- Source data -
(* ===== verification/Module.v ===== *)
(** * Modules

    The two hand-built closures of the kernel module, the private primitives
    they call, and the functions that start evaluation.  Reading a file is the
    operating system's, and an argument. *)

From S2P Require Import Prelude Sys Heap Alloc Gc Objects Trie Intern Sort Printer Reader Prims Interp Path.

(** ** The kernel module *)

(** the list of [xs] *)
Fixpoint zuo_list_of (xs : list loc) : M loc :=
  match xs with
  | [] => zi o_null
  | x :: xs' => l <- zuo_list_of xs' ;; zuo_cons x l
  end.

(** [zuo_trie_lookup(z.o_top_env, zuo_symbol(name))] *)
Definition top_env_ref (name : string) : M loc :=
  sym <- zuo_symbol (bytes_of name) ;;
  env <- zi o_top_env ;;
  zuo_trie_lookup env sym.

(** read-and-eval = (lambda arg "read-and-eval" (kernel-eval (kernel-read-from-string arg))) *)
Definition declare_read_and_eval (arg_id : loc) : M unit :=
  sym <- zuo_symbol (bytes_of "read-and-eval") ;;
  read <- zi o_kernel_read_string ;;
  read <- zuo_list_of [read; arg_id] ;;
  eval <- zi o_kernel_eval ;;
  call <- zuo_list_of [eval; read] ;;
  lam <- zi o_lambda_symbol ;;
  str <- symbol_str sym ;;
  lam <- zuo_list_of [lam; arg_id; str; call] ;;
  empty <- zi o_empty_hash ;;
  read_and_eval <- zuo_closure lam empty ;;
  md <- zuo_trie_extend empty sym read_and_eval ;;
  name <- zuo_symbol (bytes_of "zuo/kernel") ;;
  entry <- zuo_cons name md ;;
  modules <- zi o_modules ;;
  modules <- zuo_cons entry modules ;;
  set_zi set_o_modules modules.

(** module->hash = (lambda (mod) "module->hash"
      (let ([arg (module->hash* mod)])
        (if (hash? arg)
            arg
            (register-module
              mod
              (apply (get-read-and-eval (car arg) (module->hash (car arg))) (cdr arg)))))) *)
Definition declare_module_to_hash (arg_id : loc) : M loc :=
  null <- zi o_null ;;
  mod_id <- zuo_symbol (bytes_of "mod") ;;
  mod_ids <- zuo_cons mod_id null ;;
  args <- zuo_cons arg_id null ;;
  p <- top_env_ref "car" ;;
  car_arg <- zuo_cons p args ;;
  p <- top_env_ref "cdr" ;;
  cdr_arg <- zuo_cons p args ;;
  p <- top_env_ref "hash?" ;;
  hash_p_arg <- zuo_cons p args ;;
  p <- zi o_module_to_hash_star ;;
  module_to_hash_star_arg <- zuo_cons p mod_ids ;;
  f <- zi o_false ;;
  recur <- zuo_list_of [f; car_arg] ;;
  p <- zi o_get_read_and_eval ;;
  call <- zuo_list_of [p; car_arg; recur] ;;
  p <- zi o_apply ;;
  apply <- zuo_list_of [p; call; cdr_arg] ;;
  p <- zi o_register_module ;;
  reg_mod <- zuo_list_of [p; mod_id; apply] ;;
  p <- zi o_if_symbol ;;
  if_form <- zuo_list_of [p; hash_p_arg; arg_id; reg_mod] ;;
  b <- zuo_list_of [arg_id; module_to_hash_star_arg] ;;
  bind <- zuo_cons b null ;;
  p <- zi o_let_symbol ;;
  body <- zuo_list_of [p; bind; if_form] ;;
  p <- zi o_lambda_symbol ;;
  name <- zuo_string (bytes_of "module->hash") ;;
  lam <- zuo_list_of [p; mod_ids; name; body] ;;
  empty <- zi o_empty_hash ;;
  module_to_hash <- zuo_closure lam empty ;;
  set_ZUO_CAR recur module_to_hash ;;;
  ret module_to_hash.

Definition zuo_declare_kernel_module : M loc :=
  arg_id <- zuo_symbol (bytes_of "arg") ;;
  declare_read_and_eval arg_id ;;;
  declare_module_to_hash arg_id.

(** ** Private primitives *)

Definition zuo_kernel_read_string (fuel : nat) (args : loc) : M loc :=
  let who := bytes_of "read-and-eval" in
  n <- zuo_length_int args ;;
  (if negb (n =? 3) then
     name <- zuo_string who ;; zuo_arity_error fuel name args ;;; ub "arity-error returned"
   else ret tt) ;;;
  str <- ZUO_CAR args ;;
  d <- ZUO_CDR args ;;
  start_i <- ZUO_CAR d ;;
  dd <- ZUO_CDR d ;;
  mod_path <- ZUO_CAR dd ;;
  check_string who str ;;;
  check_integer who start_i ;;;
  check_module_path who mod_path ;;;
  start <- ZUO_INT_I start_i ;;
  len <- ZUO_STRING_LEN str ;;
  if (start <? 0) || (len <? start)
  then zuo_fail1w who (bytes_of "starting index is out of bounds") start_i
  else
    es <- zuo_string_read str start_i mod_path ;;
    b <- is_zi o_null es ;;
    if b then zuo_fail (bytes_of "zuo/kernel: no S-expression in input") else
    d <- ZUO_CDR es ;;
    b <- is_zi o_null d ;;
    if negb b then zuo_fail (bytes_of "zuo/kernel: more than one S-expression in input")
    else ZUO_CAR es.

Definition zuo_module_path_equal (a b : loc) : M bool :=
  sa <- has_tag zuo_symbol_tag a ;;
  if sa then ret (bool_decide (a = b)) else
  sb <- has_tag zuo_symbol_tag b ;;
  if sb then ret false else
  r <- zuo_string_eql a b ;;
  is_zi o_true r.

(** the declared module with this path *)
Fixpoint find_module (fuel : nat) (module_path l : loc) : M (option loc) :=
  match fuel with
  | O => λ _, Diverge
  | S fuel' =>
      b <- is_zi o_null l ;;
      if b then ret None
      else
        a <- ZUO_CAR l ;;
        p <- ZUO_CAR a ;;
        b <- zuo_module_path_equal module_path p ;;
        if b then m <- ZUO_CDR a ;; ret (Some m)
        else d <- ZUO_CDR l ;; find_module fuel' module_path d
  end.

Fixpoint is_pending (fuel : nat) (module_path l : loc) : M bool :=
  match fuel with
  | O => λ _, Diverge
  | S fuel' =>
      b <- is_zi o_null l ;;
      if b then ret false
      else
        p <- ZUO_CAR l ;;
        b <- zuo_module_path_equal module_path p ;;
        if b then ret true else d <- ZUO_CDR l ;; is_pending fuel' module_path d
  end.

Section modules.
(** the contents of the file at a path, as a string *)
Variable read_file : loc → M loc.

(** the text of the module, with its language and where its body starts *)
Definition read_module (fuel : nat) (module_path : loc) : M loc :=
  sym <- has_tag zuo_symbol_tag module_path ;;
  file_path <- (if sym then zuo_library_path_to_file_path fuel module_path
                else ret module_path) ;;
  str <- read_file file_path ;;
  b <- ZUO_STRING_PTR str ;;
  r <- zuo_read_language b module_path ;;
  let '(lang, post) := r in
  i <- zuo_integer post ;;
  zuo_list_of [lang; str; i; module_path].

Definition zuo_module_to_hash_star (fuel : nat) (module_path : loc) : M loc :=
  check_module_path (bytes_of "module->hash") module_path ;;;
  s <- get_st ;;
  modules <- zi o_modules ;;
  r <- find_module (heap_fuel s) module_path modules ;;
  match r with
  | Some m => ret m
  | None =>
      pending <- zr o_pending_modules ;;
      b <- is_pending (heap_fuel s) module_path pending ;;
      if b then zuo_fail1 (bytes_of "cycle in module loading") module_path
      else
        p <- zuo_cons module_path pending ;;
        set_zr set_o_pending_modules p ;;;
        read_module fuel module_path
  end.
End modules.

Definition zuo_register_module (module_path md : loc) : M loc :=
  b <- has_tag zuo_trie_node_tag md ;;
  if negb b then zuo_fail1 (bytes_of "module did not produce a hash table") module_path else
  pending <- zr o_pending_modules ;;
  none <- is_zi o_null pending ;;
  expected <- (if none then ret false
               else p <- ZUO_CAR pending ;; ret (bool_decide (module_path = p))) ;;
  if negb expected then zuo_fail1 (bytes_of "attempting to register unexpected module") module_path
  else
    entry <- zuo_cons module_path md ;;
    modules <- zi o_modules ;;
    modules <- zuo_cons entry modules ;;
    set_zi set_o_modules modules ;;;
    rest <- ZUO_CDR pending ;;
    set_zr set_o_pending_modules rest ;;;
    ret md.

Definition zuo_get_read_and_eval (lang md : loc) : M loc :=
  sym <- zuo_symbol (bytes_of "read-and-eval") ;;
  proc <- zuo_trie_lookup md sym ;;
  b <- has_tag zuo_closure_tag proc ;;
  if b then ret proc else zuo_fail1 (bytes_of "not a language module path") lang.

(** ** Starting evaluation *)

(** [Z.o_stash = zuo_cons(v, Z.o_stash)] and back *)
Definition stash_push (v : loc) : M unit :=
  st <- zr o_stash ;; st <- zuo_cons v st ;; set_zr set_o_stash st.
Definition stash_pop : M loc :=
  st <- zr o_stash ;; v <- ZUO_CAR st ;; d <- ZUO_CDR st ;; set_zr set_o_stash d ;;; ret v.
Definition stash_top : M loc := st <- zr o_stash ;; ZUO_CAR st.

Section start.
Variable call_primitive : dispatcher → string → loc → M loc.

Definition zuo_module_to_hash (steps fuel : nat) (module_path : loc) : M loc :=
  proc <- top_env_ref "module->hash" ;;
  quote <- zi o_quote_symbol ;;
  q <- zuo_list_of [quote; module_path] ;;
  e <- zuo_list_of [proc; q] ;;
  zuo_kernel_eval call_primitive steps fuel e.

Definition zuo_eval_module (steps fuel : nat) (module_path input_str : loc) : M loc :=
  pending <- zr o_pending_modules ;;
  pending <- zuo_cons module_path pending ;;
  set_zr set_o_pending_modules pending ;;;
  stash_push module_path ;;;
  stash_push input_str ;;;
  b <- ZUO_STRING_PTR input_str ;;
  r <- zuo_read_language b module_path ;;
  let '(lang, post) := r in
  stash_push lang ;;;
  md <- zuo_module_to_hash steps fuel lang ;;
  lang <- stash_pop ;;
  read_and_eval <- zuo_get_read_and_eval lang md ;;
  input_str <- stash_pop ;;
  module_path <- stash_top ;;
  quote <- zuo_symbol (bytes_of "quote") ;;
  quoted <- zuo_list_of [quote; module_path] ;;
  i <- zuo_integer post ;;
  e <- zuo_list_of [read_and_eval; input_str; i; quoted] ;;
  md <- zuo_kernel_eval call_primitive steps fuel e ;;
  module_path <- stash_pop ;;
  zuo_register_module module_path md.
End start.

- About this task -
In the listing above, count the lines where the string "bind" occurs, then give that count and nothing else.

- Answer to this exercise -
2